Intercellular tight junctions (TJs) exhibit a complex molecular architecture involving the regulated cointeraction of cytoplasmic adaptor proteins (e.g., zonula occludens) and integral membrane linker proteins (e.g., occludin and claudins). They provide structural integrity to epithelial and endothelial tissues and create highly polarized barriers essential to homeostatic maintenance within vertebrate physiological systems, while their dysregulation is an established pathophysiological hallmark of many diseases (e.g., cancer, stroke, and inflammatory lung disease). The junctional complex itself is a highly dynamic signaling entity wherein participant proteins constantly undergo a blend of regulatory modifications in response to diverse physiological and pathological cues, ultimately diversifying the overall adhesive properties of the TJ. Occludin, a 65-kDa tetraspan integral membrane protein, contributes to TJ stabilization and optimal barrier function. This paper reviews our current knowledge of how tissue occludin is specifically modified at the posttranscriptional and posttranslational levels in diverse circumstances, with associated consequences for TJ dynamics and epithelial/endothelial homeostasis. Mechanistic concepts such as splice variance and alternate promoter usage, proteolysis, phosphorylation, dimerization, and ubiquitination are comprehensively examined, and possible avenues for future investigation highlighted.

Fig 1

Plasma membrane-associated human occludin. Individual occludin domains (and amino acid lengths) are indicated. C-terminal occludin interaction with the ZO-1 GUK domain is also shown (Note that ZO-1 PDZ domains indicated are believed to mediate ZO-1 interaction with claudins.) ZO-1 is not to scale (∼25% of actual protein size).

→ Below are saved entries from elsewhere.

(** C4: observations are treated in input order; each is matched to the
    nearest track not yet matched in this frame (the first such track on a
    tie) exactly when that distance is strictly below the threshold, the
    match calling the track's update; a matched track is not matched again
    in the frame; an observation with no track within the threshold is left
    unmatched, without error, and births a track.  The pipeline's threshold
    is 80.  The distance is the Euclidean distance from the centre of the
    observation to the first two components of the track's state vector,
    which at association time are those of the predicted state,
    (x + vx, y + vy). *)
Theorem C4_greedy_nearest_neighbour :
  (forall maxd di d a,
      ((forall i t, unmatched_track a i t -> ~ obs_dist d t < maxd) /\
       Estimator.associate_one maxd di d a = Ok a)
      \/
      (exists j tj,
          unmatched_track a j tj /\ obs_dist d tj < maxd /\
          (forall i t, unmatched_track a i t ->
                       obs_dist d tj <= obs_dist d t /\
                       ((i < j)%nat -> obs_dist d tj < obs_dist d t)) /\
          Estimator.associate_one maxd di d a
          = match Kalman.update tj (IZR (Estimator.det_cx d))
                                (IZR (Estimator.det_cy d)) with
            | (tj', Ok _) =>
                Ok (Estimator.mkAssoc (replace_nth j tj' (Estimator.a_tracks a))
                                      (Z.of_nat j :: Estimator.matched_track_idx a)
                                      (di :: Estimator.matched_det_idx a))
            | (_, Raise e) => Raise e
            end)) /\
  (forall maxd d rest di a,
      Estimator.associate maxd di (d :: rest) a
      = do a' <- Estimator.associate_one maxd di d a;
        Estimator.associate maxd (di + 1) rest a') /\
  (forall s dets a,
      association s dets = Ok a ->
      NoDup (Estimator.matched_track_idx a) /\
      length (Estimator.a_tracks a) = length (Estimator.tracks s) /\
      (forall i, ~ In (Z.of_nat i) (Estimator.matched_track_idx a) ->
                 nth_error (Estimator.a_tracks a) i
                 = nth_error (map Kalman.predict (Estimator.tracks s)) i)) /\
  (forall s dets s' res,
      Estimator.update s dets = Ok (s', res) ->
      exists a,
        association s dets = Ok a /\
        Estimator.tracks s'
        = map fst (Estimator.alive
                     (Estimator.a_tracks a
                      ++ map born (unmatched (Estimator.matched_det_idx a) 0 dets))
                     (Estimator.track_ids s
                      ++ fresh_ids (Estimator.next_id s)
                           (length (unmatched (Estimator.matched_det_idx a) 0 dets))))) /\
  (forall c, exists pl,
      Pipeline.start c = Ok pl /\
      Estimator.max_distance (Pipeline.estimator pl) = 80) /\
  (forall x0 x1 x2 x3 Pm ag ms d,
      obs_dist d (Kalman.mkKalman [[x0]; [x1]; [x2]; [x3]] Pm ag ms)
      = sqrt ((IZR (Estimator.det_cx d) - x0) * (IZR (Estimator.det_cx d) - x0)
              + (IZR (Estimator.det_cy d) - x1) * (IZR (Estimator.det_cy d) - x1))) /\
  (forall x0 x1 x2 x3 Pm ag ms d,
      obs_dist d (Kalman.predict (Kalman.mkKalman [[x0]; [x1]; [x2]; [x3]] Pm ag ms))
      = sqrt ((IZR (Estimator.det_cx d) - (x0 + x2))
              * (IZR (Estimator.det_cx d) - (x0 + x2))
              + (IZR (Estimator.det_cy d) - (x1 + x3))
                * (IZR (Estimator.det_cy d) - (x1 + x3)))).
Proof.
  split; [exact associate_one_spec |].
  split; [reflexivity |].
  split; [| split; [| split; [| split]]].
  5:{ intros x0 x1 x2 x3 Pm ag ms d.
      unfold obs_dist, track_dist, hypot, Kalman.position, Kalman.predict, Kalman.entry,
        Kalman.F, Kalman.dt.
      cbn. f_equal. ring. }
  4:{ intros x0 x1 x2 x3 Pm ag ms d. reflexivity. }
  3:{ intros c. eexists. split; reflexivity. }
  - intros s dets a Ha. unfold association in Ha.
    destruct (associate_facts _ _ _ _ _ Ha) as (Hlen & Hnd & _ & Hsame & _).
    simpl in *. rewrite length_map in Hlen.
    split; [apply Hnd; constructor |]. split; [exact Hlen | exact Hsame].
  - intros s dets s' res Hu.
    destruct (update_inv _ _ _ _ Hu) as (a & Ha & Hs & _).
    exists a. split; [exact Ha |]. rewrite Hs. reflexivity.
Qed.



(** ** Identifiers *)

Lemma alive_ids_in (ts : list Kalman.ObjectKalman) (ids : list Z) (i : Z) :
  In i (map snd (Estimator.alive ts ids)) -> In i ids.
Proof.
  unfold Estimator.alive. intros Hi. apply in_map_iff in Hi.
  destruct Hi as ([t j] & <- & Hin). apply filter_In in Hin.
  destruct Hin as [Hin _]. now apply in_combine_r in Hin.
Qed.

Lemma alive_ids_sorted (ids : list Z) :
  StronglySorted Z.lt ids ->
  forall ts, StronglySorted Z.lt (map snd (Estimator.alive ts ids)).
Proof.
  induction 1 as [| i ids Hs IH Hi]; intros [| t ts]; try constructor.
  unfold Estimator.alive in *. simpl.
  destruct (negb (Kalman.stale t)); simpl; [| apply IH].
  constructor; [apply IH |].
  apply Forall_forall. intros j Hj.
  apply (alive_ids_in ts ids) in Hj.
  rewrite Forall_forall in Hi. now apply Hi.
Qed.

Lemma alive_lengths (ts : list Kalman.ObjectKalman) (ids : list Z) :
  length (map fst (Estimator.alive ts ids)) = length (map snd (Estimator.alive ts ids)).
Proof. now rewrite !length_map. Qed.

Lemma fresh_ids_in (nid : Z) (k : nat) (i : Z) :
  In i (fresh_ids nid k) <-> (nid <= i < nid + Z.of_nat k)%Z.
Proof.
  unfold fresh_ids. rewrite in_map_iff. split.
  - intros (j & <- & Hj). apply in_seq in Hj. lia.
  - intros Hi. exists (Z.to_nat (i - nid)). split; [lia |]. apply in_seq. lia.
Qed.

Lemma fresh_ids_sorted (k : nat) : forall nid, StronglySorted Z.lt (fresh_ids nid k).
Proof.
  induction k as [| k IH]; intros nid; [constructor |].
  rewrite fresh_ids_snoc. constructor; [apply IH |].
  apply Forall_forall. intros i Hi. apply fresh_ids_in in Hi. lia.
Qed.

Lemma sorted_app (l1 l2 : list Z) :
  StronglySorted Z.lt l1 -> StronglySorted Z.lt l2 ->
  (forall a b, In a l1 -> In b l2 -> (a < b)%Z) ->
  StronglySorted Z.lt (l1 ++ l2).
Proof.
  induction 1 as [| a l1 Hs IH Ha]; intros H2 Hlt; simpl; [exact H2 |].
  constructor.
  - apply IH; [exact H2 |]. intros x y Hx Hy. apply Hlt; [now right | exact Hy].
  - apply Forall_app. split; [exact Ha |].
    apply Forall_forall. intros y Hy. apply Hlt; [now left | exact Hy].
Qed.

Lemma sorted_NoDup (l : list Z) : StronglySorted Z.lt l -> NoDup l.
Proof.
  induction 1 as [| a l Hs IH Ha]; constructor; [| exact IH].
  intros Hin. rewrite Forall_forall in Ha. specialize (Ha a Hin). lia.
Qed.

(** The identifiers after one frame. *)
Lemma update_ids (s s' : Estimator.StateEstimator) (dets : list Estimator.Detection)
      (res : list Estimator.TrackState) :
  ids_fresh s ->
  Estimator.update s dets = Ok (s', res) ->
  ids_fresh s' /\ paired s' /\
  (Estimator.next_id s <= Estimator.next_id s')%Z /\
  (forall i, In i (Estimator.track_ids s') ->
             In i (Estimator.track_ids s) \/
             (Estimator.next_id s <= i < Estimator.next_id s')%Z) /\
  map Estimator.s_id res = Estimator.track_ids s'.
Proof.
  intros [Hsorted Hbound] Hu.
  destruct (update_inv _ _ _ _ Hu) as (a & Ha & Hs & Hres). cbv zeta in *.
  set (un := unmatched (Estimator.matched_det_idx a) 0 dets) in *.
  rewrite Forall_forall in Hbound.
  assert (Hall : StronglySorted Z.lt
                   (Estimator.track_ids s ++ fresh_ids (Estimator.next_id s) (length un))).
  { apply sorted_app; [exact Hsorted | apply fresh_ids_sorted |].
    intros x y Hx Hy. apply Hbound in Hx. apply fresh_ids_in in Hy. lia. }
  rewrite Hs. unfold ids_fresh, paired. simpl.
  split; [split |].
  - now apply alive_ids_sorted.
  - apply Forall_forall. intros i Hi. apply alive_ids_in in Hi.
    apply in_app_or in Hi. destruct Hi as [Hi | Hi].
    + apply Hbound in Hi. lia.
    + apply fresh_ids_in in Hi. specialize (Hbound i). lia.
  - split; [apply alive_lengths |].
    split; [lia |].
    split.
    + intros i Hi. apply alive_ids_in in Hi.
      apply in_app_or in Hi. destruct Hi as [Hi | Hi]; [now left | right].
      now apply fresh_ids_in in Hi.
    + rewrite Hres, map_map. apply map_ext.
      intros [t tid]. unfold Estimator.report.
      destruct (Kalman.position t), (Kalman.velocity t). reflexivity.
Qed.

Lemma nth_error_combine {A B : Type} (l1 : list A) (l2 : list B) (i : nat) (a : A) (b : B) :
  nth_error l1 i = Some a -> nth_error l2 i = Some b ->
  nth_error (combine l1 l2) i = Some (a, b).
Proof.
  revert l2 i. induction l1 as [| x l1 IH]; intros [| y l2] [| i] H1 H2;
    simpl in *; try discriminate.
  - now injection H1 as ->; injection H2 as ->.
  - now apply IH.
Qed.

Lemma in_combine_nth {A B : Type} (l1 : list A) (l2 : list B) (a : A) (b : B) :
  In (a, b) (combine l1 l2) ->
  exists i, nth_error l1 i = Some a /\ nth_error l2 i = Some b.
Proof.
  revert l2. induction l1 as [| x l1 IH]; intros [| y l2] Hin; simpl in Hin;
    try contradiction.
  destruct Hin as [E | Hin].
  - injection E as -> ->. now exists 0%nat.
  - destruct (IH l2 Hin) as (i & H1 & H2). now exists (S i).
Qed.

(** A track and its identifier stay together through pruning: the pair is
    kept when the track is not stale, and the identifier disappears when it
    is. *)
Lemma alive_pair (ts : list Kalman.ObjectKalman) (ids : list Z) (i : nat)
      (t : Kalman.ObjectKalman) (tid : Z) :
  NoDup ids ->
  nth_error ts i = Some t -> nth_error ids i = Some tid ->
  (Kalman.stale t = false -> In (t, tid) (Estimator.alive ts ids)) /\
  (Kalman.stale t = true -> ~ In tid (map snd (Estimator.alive ts ids))).
Proof.
  intros Hnd Ht Hid. unfold Estimator.alive. split.
  - intros Hs. apply filter_In. split.
    + eapply nth_error_In. apply (nth_error_combine _ _ i); eassumption.
    + simpl. now rewrite Hs.
  - intros Hs Hin. apply in_map_iff in Hin. destruct Hin as ([t' tid'] & E & Hin).
    simpl in E. subst tid'. apply filter_In in Hin. destruct Hin as [Hin Hns].
    simpl in Hns. apply in_combine_nth in Hin. destruct Hin as (k & Hk1 & Hk2).
    assert (k = i).
    { rewrite NoDup_nth_error in Hnd. apply Hnd.
      - apply nth_error_Some. now rewrite Hk2.
      - now rewrite Hk2, Hid. }
    subst k. rewrite Ht in Hk1. injection Hk1 as <-. rewrite Hs in Hns. discriminate.
Qed.

Lemma nth_error_app_l {A : Type} (l1 l2 : list A) (i : nat) (a : A) :
  nth_error l1 i = Some a -> nth_error (l1 ++ l2) i = Some a.
Proof.
  intros H. rewrite nth_error_app1; [exact H |]. apply nth_error_Some. now rewrite H.
Qed.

EL1/2, extracellular loops 1 and 2; GUK, guanylate kinase domain; IL, intracellular loop; SH3, Src homology 3 domain; TM1 to -4, transmembrane domains 1 to 4.

Fig 2

Structural organization of the TM4(+) and TM4(−) variants of human occludin protein. Canonical/TM4(+) occludin is pictured. Also pictured is the 54-aa deletion corresponding to the TM4(−) variant resulting from skipping of exon 4. C⁴⁰⁹, cysteine-409; EL1/2, extracellular loops 1 and 2 (EL1 is glycine/tyrosine rich); IL, intracellular loop; M1, methionine-1; PY, Nedd4-2-binding domain; T⁵²², threonine-522; TM1 to -4, transmembrane domains 1 to 4; Y^398/402, tyrosine-398/402; WW, Itch-binding domain.